Lemma not_researched_guard t w :
  status_of t w <> Some (VStr "researched") ->
  already_researched (table w !! t) = false.
Proof.
  unfold status_of, already_researched. intros Hs.
  destruct (table w !! t) as [item|]; cbn in *; [|reflexivity].
  destruct (item !! "status") as [[| | | |s| |]|]; try reflexivity.
  destruct (String.eqb_spec s "researched") as [->|]; [congruence | reflexivity].
Qed.

Lemma researched_guard t item w :
  table w !! t = Some item ->
  item !! "status" = Some (VStr "researched") ->
  already_researched (table w !! t) = true.
Proof. intros Hrow Hstatus. unfold already_researched. now rewrite Hrow, Hstatus. Qed.

(** The [catch] of the main [try], when its status update is answered. *)
Lemma mark_failed_answered t error w :
  faults w (length (calls w)) = None ->
  mark_failed_and_rethrow (VStr t) error w =
  (Thrown error,
   after_update
     (update_input (VStr t) "failed" [("error", VStr (message error))] (clock w (ticks w)))
     (<[ t := <[ "error" := VStr (message error) ]>
                (<[ "updatedAt" := VStr (clock w (ticks w)) ]>
                   (<[ "status" := VStr "failed" ]> (old_item t (table w)))) ]>
        (table w))
     w).
Proof.
  intros Hf. unfold mark_failed_and_rethrow, best_effort.
  erewrite bind_returned; cycle 1.
  { apply try_catch_returned.
    apply updateTaskStatus_answered; [assumption | apply UpdateItem_extra; now right]. }
  reflexivity.
Qed.

(** The [catch] of the main [try], when its status update is rejected. *)
Lemma mark_failed_rejected taskId error e w :
  faults w (length (calls w)) = Some e ->
  mark_failed_and_rethrow taskId error w =
  (Thrown error,
   set_calls
     (fun cs => cs ++ [UpdateCommand
        (update_input taskId "failed" [("error", VStr (message error))]
           (clock w (ticks w)))])
     (set_ticks (S (ticks w)) w)).
Proof.
  intros Hf. unfold mark_failed_and_rethrow, best_effort.
  erewrite bind_returned; cycle 1.
  { erewrite try_catch_thrown; cycle 1.
    { apply updateTaskStatus_rejected. exact Hf. }
    reflexivity. }
  reflexivity.
Qed.

(** Whatever the [catch] meets, it rethrows the error it caught. *)
Lemma mark_failed_rethrows taskId error w :
  fst (mark_failed_and_rethrow taskId error w) = Thrown error.
Proof.
  unfold mark_failed_and_rethrow, bind.
  pose proof (best_effort_returns
    (updateTaskStatus taskId "failed" [("error", VStr (message error))]) w) as Hb.
  destruct (best_effort _ w) as [r w']. cbn in Hb. now rewrite Hb.
Qed.

End WorkerFacts.

(** ** The worker's contract *)

Section WorkerClaims.
Context `{JS}.
Import ResearchWorker.

(** A record whose [taskId] reads as a falsy value, or whose parsed
    document cannot be read at all, is thrown back untouched. *)
Lemma handler_unusable_taskId event record rest parsed w :
  Records event = Some (record :: rest) ->
  JSON_parse (body record) = Some parsed ->
  (forall taskId, get parsed "taskId" = Some taskId -> truthy taskId = false) ->
  handler event w = (Thrown (Error "Malformed SQS message body"), w) \/
  handler event w = (Thrown (Error "Missing taskId in SQS message"), w).
Proof.
  intros Hrec Hparse Hfalsy.
  unfold handler, parse_record, try_catch, bind. rewrite Hrec, Hparse.
  destruct (get parsed "taskId") as [taskId|] eqn:Hid.
  - destruct (get parsed "topic") as [topic|] eqn:Htopic.
    + right. cbn. now rewrite (Hfalsy taskId eq_refl).
    + left. reflexivity.
  - left. reflexivity.
Qed.

Lemma absent_field_reads_falsy parsed k v :
  has_field parsed k = false -> get parsed k = Some v -> truthy v = false.
Proof.
  unfold has_field, get.
  destruct parsed as [| | | | | |fields]; intros Hf Hg; try congruence;
    try (injection Hg as <-; reflexivity).
  destruct (field k fields); [discriminate|].
  injection Hg as <-. reflexivity.
Qed.

(** C4. Poison messages: when the delivered body does not parse, or parses
    to a document with no [taskId] field, the worker throws and the world
    is exactly as before: no SDK call was issued, so no Task Store write,
    no secret fetch, no provider call and no blob write. *)
Theorem poison_message_escalates_untouched event record rest w :
  Records event = Some (record :: rest) ->
  (JSON_parse (body record) = None \/
   exists parsed,
     JSON_parse (body record) = Some parsed /\ has_field parsed "taskId" = false) ->
  exists e,
    handler event w = (Thrown e, w) /\
    (e = Error "Malformed SQS message body" \/
     e = Error "Missing taskId in SQS message").
Proof.
  intros Hrec [Hparse | (parsed & Hparse & Habsent)].
  - exists (Error "Malformed SQS message body"). split; [|now left].
    unfold handler, parse_record, try_catch, bind. now rewrite Hrec, Hparse.
  - destruct (handler_unusable_taskId event record rest parsed w Hrec Hparse) as [Hh | Hh].
    + intros taskId. now apply absent_field_reads_falsy.
    + eexists. split; [exact Hh | now left].
    + eexists. split; [exact Hh | now right].
Qed.

(** C5. Missing topic: when the record parses, its [taskId] is there
    (truthy, the handler's own test) and its [topic] is absent (or falsy),
    the worker returns normally whatever the store answers; it issues the
    one update that marks the task [failed] with the error
    [Missing topic in SQS message], and when that update is answered the
    Task record carries both. *)
Theorem missing_topic_marks_failed_and_acknowledges event taskId topic w :
  work_item event taskId topic ->
  truthy taskId = true -> truthy topic = false ->
  fst (handler event w) = Returned VUndefined /\
  calls (snd (handler event w)) =
    calls w ++
    [UpdateCommand (update_input taskId "failed"
       [("error", VStr "Missing topic in SQS message")] (clock w (ticks w)))] /\
  (forall t, taskId = VStr t -> faults w (length (calls w)) = None ->
     exists item,
       table (snd (handler event w)) !! t = Some item /\
       item !! "status" = Some (VStr "failed") /\
       item !! "error" = Some (VStr "Missing topic in SQS message")) /\
  (forall e, faults w (length (calls w)) = Some e ->
     table (snd (handler event w)) = table w).
Proof.
  intros (record & rest & parsed & Hrec & Hparse & Hid & Htopic) Ht1 Ht2.
  assert (Hrun : handler event w =
    (let* _ := best_effort (updateTaskStatus taskId "failed"
                 [("error", VStr "Missing topic in SQS message")]) in
     ret VUndefined) w).
  { unfold handler, parse_record, try_catch at 1, bind at 1.
    rewrite Hrec, Hparse, Hid, Htopic. cbn. now rewrite Ht1, Ht2. }
  rewrite Hrun. clear Hrun.
  unfold bind, best_effort, try_catch. rewrite updateTaskStatus_cases. cbn zeta.
  destruct (faults w (length (calls w))) as [e|] eqn:Hf.
  - cbn. repeat split. intros t _ Hnone. discriminate.
  - destruct (UpdateItem _ (table w)) as [tbl|] eqn:Hu; cbn.
    + repeat split.
      * intros t -> _. rewrite UpdateItem_extra in Hu by now right.
        injection Hu as <-. eexists. split; [apply lookup_insert_eq|].
        split; [|apply lookup_insert_eq].
        rewrite lookup_insert_ne by discriminate.
        rewrite lookup_insert_ne by discriminate. apply lookup_insert_eq.
      * discriminate.
    + repeat split.
      intros t -> _. rewrite UpdateItem_extra in Hu by now right. discriminate.
Qed.

(** The guard: a task stored as [researched], read successfully, ends the
    delivery at once. *)
Lemma guard_skips_researched event (t : string) topic item w :
  work_item event (VStr t) topic ->
  truthy (VStr t) = true -> truthy topic = true ->
  table w !! t = Some item ->
  item !! "status" = Some (VStr "researched") ->
  faults w (length (calls w)) = None ->
  handler event w =
  (Returned (VObj [("taskId", VStr t); ("status", VStr "already_researched")]),
   set_calls (fun cs => cs ++ [GetCommand (VStr t)]) w).
Proof.
  intros Hitem Ht1 Ht2 Hrow Hstatus Hread.
  rewrite (handler_valid_item _ _ _ _ Hitem Ht1 Ht2).
  apply try_catch_returned.
  unfold research.
  erewrite bind_returned by (apply send_GetCommand_answered; exact Hread).
  now rewrite (researched_guard _ _ _ Hrow Hstatus).
Qed.

(** The guard's read rejected: the delivery goes to the [catch], which
    issues its one status update and rethrows; no provider call and no
    blob write are made. *)
Lemma read_rejected_reaches_no_provider event taskId topic e w :
  work_item event taskId topic ->
  truthy taskId = true -> truthy topic = true ->
  faults w (length (calls w)) = Some e ->
  fst (handler event w) = Thrown e /\
  bucket (snd (handler event w)) = bucket w /\
  queue (snd (handler event w)) = queue w /\
  calls (snd (handler event w)) =
    calls w ++
    [GetCommand taskId;
     UpdateCommand (update_input taskId "failed" [("error", VStr (message e))]
                      (clock w (ticks w)))].
Proof.
  intros Hitem Ht1 Ht2 Hread.
  rewrite (handler_valid_item _ _ _ _ Hitem Ht1 Ht2).
  erewrite try_catch_thrown; cycle 1.
  { unfold research. apply bind_thrown. apply send_GetCommand_rejected. exact Hread. }
  set (w1 := set_calls (fun cs => cs ++ [GetCommand taskId]) w).
  unfold mark_failed_and_rethrow, best_effort, try_catch, bind.
  rewrite updateTaskStatus_cases. cbn zeta.
  destruct (faults w1 (length (calls w1))); [|destruct (UpdateItem _ (table w1))];
    subst w1; unfold throw, ret; project; rewrite <- app_assoc;
    repeat split; reflexivity.
Qed.

(** C2. Idempotence under redelivery: when the work item's task is stored
    as [researched], the delivery makes no provider call and no blob
    write and leaves the bucket and the queue as they were, whatever its
    calls are answered; when the guard's read of the task is answered,
    the delivery issues that read and nothing else (no status update, no
    secret fetch), returns [{taskId, status: "already_researched"}] and
    leaves the table as it was. *)
Theorem redelivery_of_researched_is_skipped event (t : string) topic item w :
  work_item event (VStr t) topic ->
  truthy (VStr t) = true -> truthy topic = true ->
  table w !! t = Some item ->
  item !! "status" = Some (VStr "researched") ->
  (exists issued,
     calls (snd (handler event w)) = calls w ++ issued /\
     Forall (fun c => ~ provider_or_blob c) issued) /\
  bucket (snd (handler event w)) = bucket w /\
  queue (snd (handler event w)) = queue w /\
  (faults w (length (calls w)) = None ->
   fst (handler event w) =
     Returned (VObj [("taskId", VStr t); ("status", VStr "already_researched")]) /\
   calls (snd (handler event w)) = calls w ++ [GetCommand (VStr t)] /\
   table (snd (handler event w)) = table w).
Proof.
  intros Hitem Ht1 Ht2 Hrow Hstatus.
  destruct (faults w (length (calls w))) as [e|] eqn:Hread.
  - destruct (read_rejected_reaches_no_provider _ _ _ _ _ Hitem Ht1 Ht2 Hread)
      as (_ & Hbucket & Hqueue & Hcalls).
    split; [|split; [exact Hbucket | split; [exact Hqueue | discriminate]]].
    eexists. split; [exact Hcalls|].
    repeat constructor; intros [].
  - rewrite (guard_skips_researched _ _ _ _ _ Hitem Ht1 Ht2 Hrow Hstatus Hread).
    split; [|repeat split; reflexivity].
    eexists. split; [reflexivity|]. repeat constructor; intros [].
Qed.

********

Go through the entries above and copy each line holding the string "stored".

*Solution to this exercise*.
(** The guard: a task stored as [researched], read successfully, ends the
(** C2. Idempotence under redelivery: when the work item's task is stored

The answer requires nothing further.